> **Materials provided**:
(** C1, as the code has it, at two playlists.  In the first a directive line
    is followed by a comment, another directive line and a blank line, up to
    the end: nothing more is emitted.  In the second a directive line is
    followed by another directive line and then a URL: the look-ahead goes
    past the second directive line, and the first is emitted with the URL. *)
Lemma directive_without_url_dropped_witness :
  (loop_body trailing_directives [py "A"; py "B"] directive_B
             (State 3 [EXTM3U; directive_A; py "http://x"] {[ py "A" := 1 ]})
   = State 4 [EXTM3U; directive_A; py "http://x"] {[ py "A" := 1 ]}
   /\ exists st',
       (forall fuel, length trailing_directives - 3 <= fuel ->
                     main_loop fuel trailing_directives [py "A"; py "B"]
                               (State 3 [EXTM3U; directive_A; py "http://x"]
                                      {[ py "A" := 1 ]})
                     = Some st')
       /\ output_lines st' = [EXTM3U; directive_A; py "http://x"]
       /\ kept_by_group st' = {[ py "A" := 1 ]})
  /\ loop_body (splitlines orphan_playlist) [py "A"] directive_A
               (State 1 [EXTM3U] ∅)
     = State 4 [EXTM3U; directive_A; py "http://y"] {[ py "A" := 1 ]}.
Proof.
  split.
  - exact (proj1 (directive_without_url_dropped
                    trailing_directives [py "A"; py "B"] directive_B
                    (State 3 [EXTM3U; directive_A; py "http://x"] {[ py "A" := 1 ]})
                    eq_refl eq_refl)
                 eq_refl).
  - exact (proj2 (proj2 (directive_without_url_dropped
                           (splitlines orphan_playlist) [py "A"] directive_A
                           (State 1 [EXTM3U] ∅) eq_refl eq_refl))
                 [directive_B] (py "http://y") [] eq_refl eq_refl eq_refl).
Defined.
(** * omi-audio-streaming: the WAV encoder and the storage router of [main.go]

    The server accepts raw PCM bytes over HTTP, prefixes them with a 44-byte
    WAV header, writes the result to a temporary file and then stores it
    either through the AGFS client or in a local directory.

    The development follows the later of the two revisions of [main.go]
    (the one with the AGFS client); the earlier revision is the same
    program without the remote branch.

    - [Wav]    : integers, byte slices, [binary.LittleEndian] and
                 [createWAVHeader];
    - [Riff]   : a reference RIFF/WAVE reader, used to state the round trip;
    - [Sys]    : the process and its surroundings (files, environment, the
                 remote store, the log), and the library calls of the program
                 as steps of a state monad;
    - [Server] : [saveFileLocally], [uploadToAGFS], [handlePostAudio], [main],
                 and the vocabulary in which the runs are described;
    - [Examples] : a few requests and surroundings to run the program on.

    The facts follow: the layout of the header, the round trip through the
    reader, the rules by which runs are explored, and then what the handler
    does with the remote store, the local directory and its configuration.
*)

From Stdlib Require Import ZArith Lia String Ascii List.
From stdpp Require Import base option list gmap strings.

Local Open Scope Z_scope.

(* ===================================================================== *)
(** ** The WAV encoder *)
(* ===================================================================== *)

Module Wav.

(** *** Go integers

    A byte is a [Z] in [0, 256); [int] is the 64-bit signed integer of the
    usual targets; conversions to a narrower unsigned type keep the low
    bits. *)

Definition int_wrap (v : Z) : Z := (v + 2 ^ 63) mod 2 ^ 64 - 2 ^ 63.
Definition int_add (a b : Z) : Z := int_wrap (a + b).
Definition uint32 (v : Z) : Z := v mod 2 ^ 32.
Definition uint16 (v : Z) : Z := v mod 2 ^ 16.
(** [byte(v)] *)
Definition byte (v : Z) : Z := Z.land v 255.

Definition is_byte (b : Z) : Prop := 0 <= b < 256.

(** [[]byte("...")] *)
Definition bytes (s : string) : list Z :=
  map (fun c => Z.of_N (N_of_ascii c)) (list_ascii_of_string s).

(** *** Slices

    [header[lo:hi]] shares its storage with [header]: an update of the
    sub-slice is an update of [header] between [lo] and [hi]. *)

Definition make (n : nat) : list Z := replicate n 0.

Definition slice (lo hi : nat) (l : list Z) : list Z :=
  take (hi - lo) (drop lo l).

Definition on_slice (lo hi : nat) (f : list Z -> list Z) (l : list Z) : list Z :=
  take lo l ++ f (slice lo hi l) ++ drop hi l.

(** [copy(dst, src)] overwrites the first [min (len dst) (len src)] elements
    of [dst]. *)
Definition copy (dst src : list Z) : list Z :=
  take (length dst) src ++ drop (length src) dst.
Definition tryBlock (fullText : jsstring) : Try unit :=
  let separatorIndex := JS.indexOf SEPARATOR fullText in
  if negb (separatorIndex =? -1)%Z then
    let jsonStr := JS.trim (JS.substring fullText 0 separatorIndex) in
    setMarkdownText
      (JS.trim (JS.substringFrom fullText (separatorIndex + 15))) ;;
    let cleanJson := cleanJson jsonStr in
    v <- JSON_parse cleanJson ;;
    setScores v
  else
    match jsonMatch fullText with
    | Some (_, inner, _) =>
        let jsonMatch0 := js "{" ++ inner ++ js "}" in
        v <- JSON_parse jsonMatch0 ;;
        setScores v ;;
        setMarkdownText (JS.trim (JS.removeFirst jsonMatch0 fullText))
    | None => ret tt
    end.

Record AnalysisResponse := { text : jsstring; scores : json }.

(** [scores = null; markdownText = fullText; try { ... } catch (e) { log }
    return { text: markdownText, scores }].  The [catch] only logs, so
    whether the block threw makes no difference to what is returned. *)
Definition parseResponse (fullText : jsstring) : AnalysisResponse :=
  let st := snd (tryBlock fullText
                   {| var_scores := JNull; var_markdownText := fullText |}) in
  {| text := var_markdownText st; scores := var_scores st |}.

End GeminiService.

(* ================================================================== *)
(** * types.ts *)
(* ================================================================== *)

Module Types.

Record DesignContext := { userContext : jsstring; figmaUrl : option jsstring }.

Inductive Role := user | model.

Record ChatMessage := { role : Role; text : jsstring }.

(** Truthiness of a string, and of a string that may be absent. *)
Definition truthy (s : jsstring) : bool :=
  match s with [] => false | _ :: _ => true end.

Definition truthyOpt (o : option jsstring) : bool :=
  match o with Some s => truthy s | None => false end.

End Types.

(* ================================================================== *)
(** * server.js *)
(* ================================================================== *)

Module Server.
Import Types.

(** [promptText] of the route /api/analyze. *)
Definition promptText (themeMode : jsstring) (context : DesignContext)
  : jsstring :=
  let promptText := js "Please critique the attached design." ++ [LF; LF] in
  let promptText :=
    promptText ++ js "**Current UI Theme:** " ++ themeMode ++ [LF] in
  let promptText :=
    promptText
    ++ jsq "If theme is 'night', assume a dark background and adjust any design feedback for dark mode."
    ++ [LF; LF] in
  let promptText :=
    match figmaUrl context with
    | Some url =>
        if truthy url
        then promptText ++ js "**Figma URL provided:** " ++ url ++ [LF]
        else promptText
    | None => promptText
    end in
  let promptText :=
    if truthy (userContext context)
    then promptText ++ js "**Context, Goals & Constraints:**" ++ [LF]
                    ++ userContext context ++ [LF]
    else promptText in
  promptText.

(** An entry of [history] as it arrives in the request body: the route
    reads [msg.role] and [msg.text]; the role is whatever JSON value was
    sent. *)
Record HistoryEntry := { role : json; text : jsstring }.

(** [msg.role === 'user' ? 'User' : 'Model'] *)
Definition roleLabel (r : json) : jsstring :=
  match r with
  | JString s => if list_eq_dec N.eq_dec s (js "user") then js "User" else js "Model"
  | _ => js "Model"
  end.

Definition historyLine (msg : HistoryEntry) : jsstring :=
  roleLabel (role msg) ++ js ": " ++ text msg ++ [LF].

> **Requirement**: Find the lines of the listing that contain the string "else" and give how many there are, with no other words.

> **Result of the exercise**: 4